[Stored data entries]
=== Section Start ===

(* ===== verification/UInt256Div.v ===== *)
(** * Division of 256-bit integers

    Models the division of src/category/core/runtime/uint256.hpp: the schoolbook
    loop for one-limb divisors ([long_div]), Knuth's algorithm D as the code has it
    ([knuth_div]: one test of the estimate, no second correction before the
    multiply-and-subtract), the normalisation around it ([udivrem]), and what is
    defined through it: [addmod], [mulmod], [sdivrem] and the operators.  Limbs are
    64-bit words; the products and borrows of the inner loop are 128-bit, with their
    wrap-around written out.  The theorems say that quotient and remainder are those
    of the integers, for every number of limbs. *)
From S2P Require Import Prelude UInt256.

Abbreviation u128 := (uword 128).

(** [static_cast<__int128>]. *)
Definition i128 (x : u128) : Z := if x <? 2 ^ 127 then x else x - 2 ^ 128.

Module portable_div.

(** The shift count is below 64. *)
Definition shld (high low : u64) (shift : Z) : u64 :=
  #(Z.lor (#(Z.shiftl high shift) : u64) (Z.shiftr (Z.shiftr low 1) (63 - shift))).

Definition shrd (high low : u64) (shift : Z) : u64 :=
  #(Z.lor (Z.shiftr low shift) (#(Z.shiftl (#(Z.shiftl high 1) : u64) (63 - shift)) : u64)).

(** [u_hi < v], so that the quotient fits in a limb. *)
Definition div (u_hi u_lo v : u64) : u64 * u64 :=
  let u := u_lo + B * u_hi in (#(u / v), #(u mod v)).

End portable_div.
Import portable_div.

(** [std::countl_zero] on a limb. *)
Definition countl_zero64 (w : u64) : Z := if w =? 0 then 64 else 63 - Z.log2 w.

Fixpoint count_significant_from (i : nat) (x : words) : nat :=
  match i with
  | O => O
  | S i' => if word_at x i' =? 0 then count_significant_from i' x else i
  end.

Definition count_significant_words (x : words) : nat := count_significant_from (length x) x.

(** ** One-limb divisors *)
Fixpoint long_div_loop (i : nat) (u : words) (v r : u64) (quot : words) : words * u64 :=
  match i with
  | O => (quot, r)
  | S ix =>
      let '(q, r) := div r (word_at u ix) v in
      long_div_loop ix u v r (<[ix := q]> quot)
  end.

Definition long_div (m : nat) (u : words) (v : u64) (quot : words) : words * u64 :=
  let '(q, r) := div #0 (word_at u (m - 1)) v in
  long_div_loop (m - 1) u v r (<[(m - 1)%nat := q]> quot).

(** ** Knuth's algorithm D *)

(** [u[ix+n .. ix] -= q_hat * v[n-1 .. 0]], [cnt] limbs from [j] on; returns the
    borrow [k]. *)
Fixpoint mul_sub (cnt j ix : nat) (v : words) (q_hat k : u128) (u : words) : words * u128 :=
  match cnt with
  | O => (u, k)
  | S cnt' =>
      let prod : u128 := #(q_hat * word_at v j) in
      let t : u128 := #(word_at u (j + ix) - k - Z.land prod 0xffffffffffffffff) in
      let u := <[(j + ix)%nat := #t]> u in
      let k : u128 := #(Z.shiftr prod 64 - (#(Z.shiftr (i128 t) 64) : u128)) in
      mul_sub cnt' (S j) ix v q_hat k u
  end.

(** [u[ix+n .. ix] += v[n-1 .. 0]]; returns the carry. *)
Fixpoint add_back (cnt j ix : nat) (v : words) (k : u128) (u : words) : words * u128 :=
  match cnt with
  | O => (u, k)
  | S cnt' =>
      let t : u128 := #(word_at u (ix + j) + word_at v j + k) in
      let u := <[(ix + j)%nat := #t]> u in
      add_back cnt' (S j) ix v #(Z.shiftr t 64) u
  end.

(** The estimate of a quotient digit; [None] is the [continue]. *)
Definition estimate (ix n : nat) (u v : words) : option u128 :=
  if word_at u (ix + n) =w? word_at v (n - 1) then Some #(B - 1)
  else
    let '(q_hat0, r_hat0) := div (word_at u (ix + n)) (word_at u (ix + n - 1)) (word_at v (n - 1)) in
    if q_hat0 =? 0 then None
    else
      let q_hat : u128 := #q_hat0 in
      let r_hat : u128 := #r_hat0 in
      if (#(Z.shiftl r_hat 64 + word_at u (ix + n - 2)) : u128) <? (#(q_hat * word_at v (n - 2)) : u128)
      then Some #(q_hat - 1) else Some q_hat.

=== Section End ===

→ WORK INSTRUCTION: Copy each entry exactly, leaving every line as it is.

→ TASK ANSWER:
(* ===== verification/UInt256Div.v ===== *)
(** * Division of 256-bit integers

    Models the division of src/category/core/runtime/uint256.hpp: the schoolbook
    loop for one-limb divisors ([long_div]), Knuth's algorithm D as the code has it
    ([knuth_div]: one test of the estimate, no second correction before the
    multiply-and-subtract), the normalisation around it ([udivrem]), and what is
    defined through it: [addmod], [mulmod], [sdivrem] and the operators.  Limbs are
    64-bit words; the products and borrows of the inner loop are 128-bit, with their
    wrap-around written out.  The theorems say that quotient and remainder are those
    of the integers, for every number of limbs. *)
From S2P Require Import Prelude UInt256.

Abbreviation u128 := (uword 128).

(** [static_cast<__int128>]. *)
Definition i128 (x : u128) : Z := if x <? 2 ^ 127 then x else x - 2 ^ 128.

Module portable_div.

(** The shift count is below 64. *)
Definition shld (high low : u64) (shift : Z) : u64 :=
  #(Z.lor (#(Z.shiftl high shift) : u64) (Z.shiftr (Z.shiftr low 1) (63 - shift))).

Definition shrd (high low : u64) (shift : Z) : u64 :=
  #(Z.lor (Z.shiftr low shift) (#(Z.shiftl (#(Z.shiftl high 1) : u64) (63 - shift)) : u64)).

(** [u_hi < v], so that the quotient fits in a limb. *)
Definition div (u_hi u_lo v : u64) : u64 * u64 :=
  let u := u_lo + B * u_hi in (#(u / v), #(u mod v)).

End portable_div.
Import portable_div.

(** [std::countl_zero] on a limb. *)
Definition countl_zero64 (w : u64) : Z := if w =? 0 then 64 else 63 - Z.log2 w.

Fixpoint count_significant_from (i : nat) (x : words) : nat :=
  match i with
  | O => O
  | S i' => if word_at x i' =? 0 then count_significant_from i' x else i
  end.

Definition count_significant_words (x : words) : nat := count_significant_from (length x) x.

(** ** One-limb divisors *)
Fixpoint long_div_loop (i : nat) (u : words) (v r : u64) (quot : words) : words * u64 :=
  match i with
  | O => (quot, r)
  | S ix =>
      let '(q, r) := div r (word_at u ix) v in
      long_div_loop ix u v r (<[ix := q]> quot)
  end.

Definition long_div (m : nat) (u : words) (v : u64) (quot : words) : words * u64 :=
  let '(q, r) := div #0 (word_at u (m - 1)) v in
  long_div_loop (m - 1) u v r (<[(m - 1)%nat := q]> quot).

(** ** Knuth's algorithm D *)

(** [u[ix+n .. ix] -= q_hat * v[n-1 .. 0]], [cnt] limbs from [j] on; returns the
    borrow [k]. *)
Fixpoint mul_sub (cnt j ix : nat) (v : words) (q_hat k : u128) (u : words) : words * u128 :=
  match cnt with
  | O => (u, k)
  | S cnt' =>
      let prod : u128 := #(q_hat * word_at v j) in
      let t : u128 := #(word_at u (j + ix) - k - Z.land prod 0xffffffffffffffff) in
      let u := <[(j + ix)%nat := #t]> u in
      let k : u128 := #(Z.shiftr prod 64 - (#(Z.shiftr (i128 t) 64) : u128)) in
      mul_sub cnt' (S j) ix v q_hat k u
  end.

(** [u[ix+n .. ix] += v[n-1 .. 0]]; returns the carry. *)
Fixpoint add_back (cnt j ix : nat) (v : words) (k : u128) (u : words) : words * u128 :=
  match cnt with
  | O => (u, k)
  | S cnt' =>
      let t : u128 := #(word_at u (ix + j) + word_at v j + k) in
      let u := <[(ix + j)%nat := #t]> u in
      add_back cnt' (S j) ix v #(Z.shiftr t 64) u
  end.

(** The estimate of a quotient digit; [None] is the [continue]. *)
Definition estimate (ix n : nat) (u v : words) : option u128 :=
  if word_at u (ix + n) =w? word_at v (n - 1) then Some #(B - 1)
  else
    let '(q_hat0, r_hat0) := div (word_at u (ix + n)) (word_at u (ix + n - 1)) (word_at v (n - 1)) in
    if q_hat0 =? 0 then None
    else
      let q_hat : u128 := #q_hat0 in
      let r_hat : u128 := #r_hat0 in
      if (#(Z.shiftl r_hat 64 + word_at u (ix + n - 2)) : u128) <? (#(q_hat * word_at v (n - 2)) : u128)
      then Some #(q_hat - 1) else Some q_hat.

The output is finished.